Глава 11 Изгнание Корнелия
Быстро летит время. Сквозь узкое горло песочных часов истекала вторая сея мелкого светлого песка. И подобно песочной струйке истекало время потоком тревожных событий.
В один из обычных, полных забот дней, к Шифре подошла Бат-Шева. Она не могла вымолвить ни единого слова. И Шифра, находившаяся после похищения Юдит в постоянном напряжении, все же попыталась её успокоить.
Наконец-то Бат-Шева заговорила. Голос был глух, едва слышен, чувствовалось, что каждое слово отзывается тяжелой болью в её душе.
– В Пятом легионе состоялся суд над Корнелием, – услышала Шифра. – По договоренности с судьями и Цилием Каем, Корнелий согласился рассказать все о произошедшем в селении при условии, что никто из жителей не пострадает и Цилий Кай отпустит захваченную девочку.
Корнелий выполнил свое обещание, но Цилий Кай обманул.
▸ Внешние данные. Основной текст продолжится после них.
Lemma cores_in_step_witness :
  exists w, two_cores started_cores (kernel_start 2) = Some w /\ k_state w = RUNNING /\
    Forall (fun pc => past_loop pc = false) (k_pcs w) /\ forall d, d < 2 -> inits_of d (k_trace w) = [0; 1].
Proof.
  destruct (cores_in_step 2 3 1 (fun _ => 2) (Nat.eqb 1) started_cores) as (w & E & _ & _ & Hon & Hcalm & _); [lia| |].
  - apply Forall_concat, Forall_replicate. repeat constructor.
  - assert (Ho : exists pc, k_pcs w !! 0 = Some pc /\ on_time pc = true).
    { vm_compute in E. injection E as <-. by eexists. }
    destruct Ho as (pc & Hpc & Ho). destruct (Hon 0 pc Hpc Ho) as [_ Hi].
    destruct Hcalm as [Hp Hr].
    + apply Forall_concat, Forall_replicate. repeat constructor.
    + vm_compute in E. injection E as <-. repeat constructor.
    + exists w. split; [exact E|]. split; [exact (Hr 0 pc Hpc Ho)|]. split; [exact Hp|exact Hi].
Defined.

(** The first core is told to stop and has written SHUTTING_DOWN. *)
Definition told_to_stop : list (nat * bool) := started_cores ++ [(0, false); (0, true); (0, false); (0, false); (0, false)].

Lemma cores_wind_down_witness :
  exists w1 w2, two_cores told_to_stop (kernel_start 2) = Some w1 /\ k_state w1 = SHUTTING_DOWN /\
    two_cores (in_turn 39) w1 = Some w2 /\ k_state w2 = SHUTDOWN.
Proof.
  destruct (two_cores told_to_stop (kernel_start 2)) as [w1|] eqn:E1; [|vm_compute in E1; discriminate].
  assert (H : k_state w1 = SHUTTING_DOWN /\ Exists (fun pc => on_time pc = true) (k_pcs w1)).
  { vm_compute in E1. injection E1 as <-. split; [reflexivity|by left]. }
  destruct (cores_wind_down 2 3 1 (fun _ => 2) (Nat.eqb 1) told_to_stop (in_turn 39) w1) as (w2 & E2 & _ & _ & Hend);
    [lia|lia|lia| | |exact E1|apply H|left; apply H|].
  - apply Forall_app. split; [apply Forall_concat, Forall_replicate|]; repeat constructor.
  - apply Forall_concat, Forall_replicate. repeat constructor.
  - exists w1, w2. split; [reflexivity|]. split; [apply H|]. split; [exact E2|]. apply Hend.
    intros [|[|c]] Hc; [vm_compute; lia|vm_compute; lia|lia].
Defined.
Он отказался освободить Юдит, – сдерживая рыдания, рассказывала Бат-Шева. После суда Цилий Кай сказал, что она… убежала.
– Мерзавец солгал! Друзья Корнелия сообщили ему, что девочка томится в клетке для дезертиров.
Она долго молчала.
– Центурию Корнелия расформировали, а его самого разжаловали в рядовые, и он решил уйти из армии. – Бат-Шева, съежившись, умолкла.
Вскоре к ним подошли Бен-Цур, Шмуэль, Нафтали, Элька.
Услышав от Шифры печальный рассказ Бат-Шевы, мужчины многозначительно переглянулись.
– Если Армия изгоняет таких, как Корнелий, – тихо сказал Бен-Цур, – то это беда не Корнелия, но армии и безумных властей, которым эта армия призвана служить.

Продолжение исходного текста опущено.